======== SUPPLIED MATERIAL

(* ===== verification/Settlement.v ===== *)
(** * How the executor settles a delivery

    Every delivery ends in a call of [ack], [retry], [fail] or, for a managed
    execution, [complete_execution].  The lemmas of this file say which of
    these calls each part of [Executor] makes; the theorems say that they
    agree with the reported outcome. *)

From stdpp Require Import base option list strings numbers.
From Stdlib Require Import ZArith Lia.
From S2P Require Import Prelude PyFloat Value Resilience Invoke Retry Events Task Execution Effects Executor.

(** ** Classes of events *)

Definition is_settle_call (c : call) : bool :=
  match c with CAck | CRetry _ | CFail _ | CComplete _ => true | _ => false end.

Definition is_send_call (c : call) : bool :=
  match c with CSend _ _ | CDispatch _ _ _ => true | _ => false end.

(** The call took effect; an execution whose lease is lost is in the hands
    of its backend. *)
Definition settles (ev : event) : bool :=
  match ev with
  | (CAck, Ok _) | (CRetry _, Ok _) | (CFail _, Ok _) | (CComplete _, Ok _) => true
  | (CComplete _, Err e) => is_lease_lost e
  | _ => false
  end.

Definition completes (st : ExecutionStatus) (c : call) : bool :=
  match c with CComplete c => bool_decide (cp_status c = st) | _ => false end.

Definition is_success_call (c : call) : bool :=
  match c with CAck => true | _ => completes SUCCEEDED c end.
Definition is_retry_call (c : call) : bool :=
  match c with CRetry _ => true | _ => completes RETRYING c end.
Definition is_fail_call (c : call) : bool :=
  match c with CFail _ => true | _ => completes FAILED c end.
Definition is_cancel_call (c : call) : bool := completes CANCELLED c.

(** Neither a settlement nor a send; no settlement. *)
Definition idle (ev : event) : Prop := is_settle_call ev.1 = false ∧ is_send_call ev.1 = false.
Definition quiet (ev : event) : Prop := is_settle_call ev.1 = false.

Lemma quiet_settles ev : quiet ev → settles ev = false.
Proof. by destruct ev as [[] [|]]. Qed.

Lemma idle_quiet ev : idle ev → quiet ev.
Proof. by intros []. Qed.

(** ** What each part adds *)

Section Frames.
Context (fpow : float64 → Z → option float64) (uniform : float64 → float64 → float64).
Context (deepcopy : value → result exn value) (truth : value → bool).
Context (env : environment) (cfg : exec_config).

Lemma checkpoint_idle p t sel : adds idle (checkpoint env cfg p t sel).
Proof. unfold checkpoint. adds_auto. Qed.
Local Hint Resolve checkpoint_idle : adds.

Lemma emitter_idle e : adds idle (_event_emitter env cfg e).
Proof. unfold _event_emitter, emit_event. adds_auto. Qed.
Local Hint Resolve emitter_idle : adds.

Lemma emit_idle k d f m : adds idle (emit deepcopy env cfg k d f m).
Proof. unfold emit, get_envelope. adds_auto. Qed.
Local Hint Resolve emit_idle : adds.

Lemma hooks_idle b hs args : adds idle (_run_hooks env b hs args).
Proof. unfold _run_hooks. adds_auto. Qed.
Local Hint Resolve hooks_idle : adds.

Lemma handler_idle : adds idle (_invoke_handler env cfg).
Proof. unfold _invoke_handler, get_payload. adds_auto. Qed.
Local Hint Resolve handler_idle : adds.

Lemma select_idle p r : adds idle (_select_emit_bindings truth env cfg p r).
Proof. unfold _select_emit_bindings, select_target. adds_auto. Qed.

Lemma prepare_idle bs p r : adds idle (_prepare_emit_envelopes env bs p r).
Proof. unfold _prepare_emit_envelopes, prepare_binding. adds_auto. Qed.

Lemma send_attempts_quiet n sk e : adds quiet (send_attempts env n sk e).
Proof. induction n as [|n IH]; cbn [send_attempts]; adds_auto. Qed.
Local Hint Resolve send_attempts_quiet : adds.

Lemma dispatcher_quiet sk e k : adds quiet (_sink_dispatcher truth env cfg sk e k).
Proof. unfold _sink_dispatcher, _send_to_sink. adds_auto. Qed.

Lemma capture_idle : adds idle (_capture_failure env cfg).
Proof. unfold _capture_failure, get_outcome, get_envelope. adds_auto. Qed.

Lemma snapshot_idle : adds idle (_snapshot_capture_envelope deepcopy env cfg).
Proof. unfold _snapshot_capture_envelope, get_envelope, update. adds_auto. Qed.

(** None of these changes the local variables. *)
Lemma checkpoint_keeps p t sel : keeps_local (checkpoint env cfg p t sel).
Proof. unfold checkpoint, perform_. keeps_auto. Qed.
Local Hint Resolve checkpoint_keeps : keeps.

Lemma emitter_keeps e : keeps_local (_event_emitter env cfg e).
Proof. unfold _event_emitter, emit_event, except_exception, perform_. keeps_auto. Qed.
Local Hint Resolve emitter_keeps : keeps.

Lemma emit_keeps k d f m : keeps_local (emit deepcopy env cfg k d f m).
Proof. unfold emit, get_envelope. keeps_auto. Qed.

Lemma hooks_keep b hs args : keeps_local (_run_hooks env b hs args).
Proof. unfold _run_hooks, except_exception. keeps_auto. Qed.

Lemma capture_keeps : keeps_local (_capture_failure env cfg).
Proof. unfold _capture_failure, get_outcome, get_envelope, except_exception, perform_. keeps_auto. Qed.

Lemma send_attempts_keep n sk e : keeps_local (send_attempts env n sk e).
Proof. induction n as [|n IH]; cbn [send_attempts]; unfold perform_, observe; keeps_auto. Qed.
Local Hint Resolve send_attempts_keep : keeps.

Lemma dispatcher_keeps sk e k : keeps_local (_sink_dispatcher truth env cfg sk e k).
Proof. unfold _sink_dispatcher, _send_to_sink, perform_. keeps_auto. Qed.

(** ** The settling parts *)

Definition settled (l : history) : history := List.filter settles l.

Lemma settled_app l1 l2 : settled (l1 ++ l2) = settled l1 ++ settled l2.
Proof. apply List.filter_app. Qed.

Lemma settled_quiet l : Forall quiet l → settled l = [].
Proof.
  induction 1 as [|ev l Hev Hl IH]; [done|]. unfold settled in *. cbn.
  by rewrite (quiet_settles ev Hev).
Qed.

Lemma settled_idle l : Forall idle l → settled l = [].
Proof. intros Hl. apply settled_quiet. by eapply Forall_impl; [apply idle_quiet|]. Qed.

(** A call that satisfies [p] settled the delivery, and nothing else did. *)
Definition settled_by (p : call → bool) (l : history) : Prop :=
  ∃ ev, settled l = [ev] ∧ p ev.1 = true.

(** The same, or nothing settled it. *)
Definition settled_by_at_most (p : call → bool) (l : history) : Prop :=
  settled l = [] ∨ settled_by p l.

Lemma settled_by_app_l p l1 l2 : settled_by p l2 → Forall quiet l1 → settled_by p (l1 ++ l2).
Proof. intros (ev & He & Hp) Hl. exists ev. by rewrite settled_app, (settled_quiet l1 Hl), He. Qed.

Lemma settled_by_app_r p l1 l2 : settled_by p l1 → Forall quiet l2 → settled_by p (l1 ++ l2).
Proof. intros (ev & He & Hp) Hl. exists ev. by rewrite settled_app, (settled_quiet l2 Hl), He. Qed.

(** [_complete_managed_execution]. *)
Lemma wp_complete_managed (Q : result exn bool → history → st → Prop) c s :
  (∀ r s', local s' = local s → settles (CComplete c, r) = true →
     Q (Ok (is_ok r)) [(CComplete c, r)] s') →
  (∀ e s', local s' = local s → settles (CComplete c, Err e) = false →
     Q (Err e) [(CComplete c, Err e)] s') →
  wp Q (_complete_managed_execution env c) s.
Proof.
  intros Hok Herr. unfold _complete_managed_execution. apply wp_try, wp_bind, wp_perform.
  cbv zeta. destruct (respond env (hist s) (CComplete c)) as [v|e] eqn:E.
  - apply wp_ret. cbn. by apply (Hok (Ok v)).
  - destruct (is_lease_lost e) eqn:El.
    + apply wp_ret. cbn. by apply (Hok (Err e)).
    + apply wp_raise. cbn. by apply Herr.
Qed.

(** [make_completion] keeps the status, or raises. *)
Lemma wp_make_completion (Q : result exn ExecutionCompletion → history → st → Prop) st res er d s :
  (∀ c, cp_status c = st → cp_result c = res → cp_error c = er → Q (Ok c) [] s) →
  (∀ e, _validate_delay d = Err e → is_completion st = true → Q (Err e) [] s) →
  is_completion st = true →
  wp Q (make_completion st res er d) s.
Proof.
  intros Hok Herr Hst. unfold make_completion. apply wp_lift. unfold mk_ExecutionCompletion.
  cbn [coerce_status mbind result_bind]. rewrite Hst. cbn [guard_else mbind result_bind].
  destruct er as [er|]; cbn [opt_error_arg mbind result_bind];
    (destruct (_validate_delay d) as [o|e] eqn:Ed; cbn; [by apply Hok | by apply Herr]).
Qed.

================

*TASK STATEMENT:*
From the records above, copy out the line with "Context (deepcopy : value", the line with "Proof. unfold _snapshot_capture_envelope, get_envelope, update.", and every line between them, word for word.

*THE ANSWER:*
Context (deepcopy : value → result exn value) (truth : value → bool).
Context (env : environment) (cfg : exec_config).

Lemma checkpoint_idle p t sel : adds idle (checkpoint env cfg p t sel).
Proof. unfold checkpoint. adds_auto. Qed.
Local Hint Resolve checkpoint_idle : adds.

Lemma emitter_idle e : adds idle (_event_emitter env cfg e).
Proof. unfold _event_emitter, emit_event. adds_auto. Qed.
Local Hint Resolve emitter_idle : adds.

Lemma emit_idle k d f m : adds idle (emit deepcopy env cfg k d f m).
Proof. unfold emit, get_envelope. adds_auto. Qed.
Local Hint Resolve emit_idle : adds.

Lemma hooks_idle b hs args : adds idle (_run_hooks env b hs args).
Proof. unfold _run_hooks. adds_auto. Qed.
Local Hint Resolve hooks_idle : adds.

Lemma handler_idle : adds idle (_invoke_handler env cfg).
Proof. unfold _invoke_handler, get_payload. adds_auto. Qed.
Local Hint Resolve handler_idle : adds.

Lemma select_idle p r : adds idle (_select_emit_bindings truth env cfg p r).
Proof. unfold _select_emit_bindings, select_target. adds_auto. Qed.

Lemma prepare_idle bs p r : adds idle (_prepare_emit_envelopes env bs p r).
Proof. unfold _prepare_emit_envelopes, prepare_binding. adds_auto. Qed.

Lemma send_attempts_quiet n sk e : adds quiet (send_attempts env n sk e).
Proof. induction n as [|n IH]; cbn [send_attempts]; adds_auto. Qed.
Local Hint Resolve send_attempts_quiet : adds.

Lemma dispatcher_quiet sk e k : adds quiet (_sink_dispatcher truth env cfg sk e k).
Proof. unfold _sink_dispatcher, _send_to_sink. adds_auto. Qed.

Lemma capture_idle : adds idle (_capture_failure env cfg).
Proof. unfold _capture_failure, get_outcome, get_envelope. adds_auto. Qed.

Lemma snapshot_idle : adds idle (_snapshot_capture_envelope deepcopy env cfg).
Proof. unfold _snapshot_capture_envelope, get_envelope, update. adds_auto. Qed.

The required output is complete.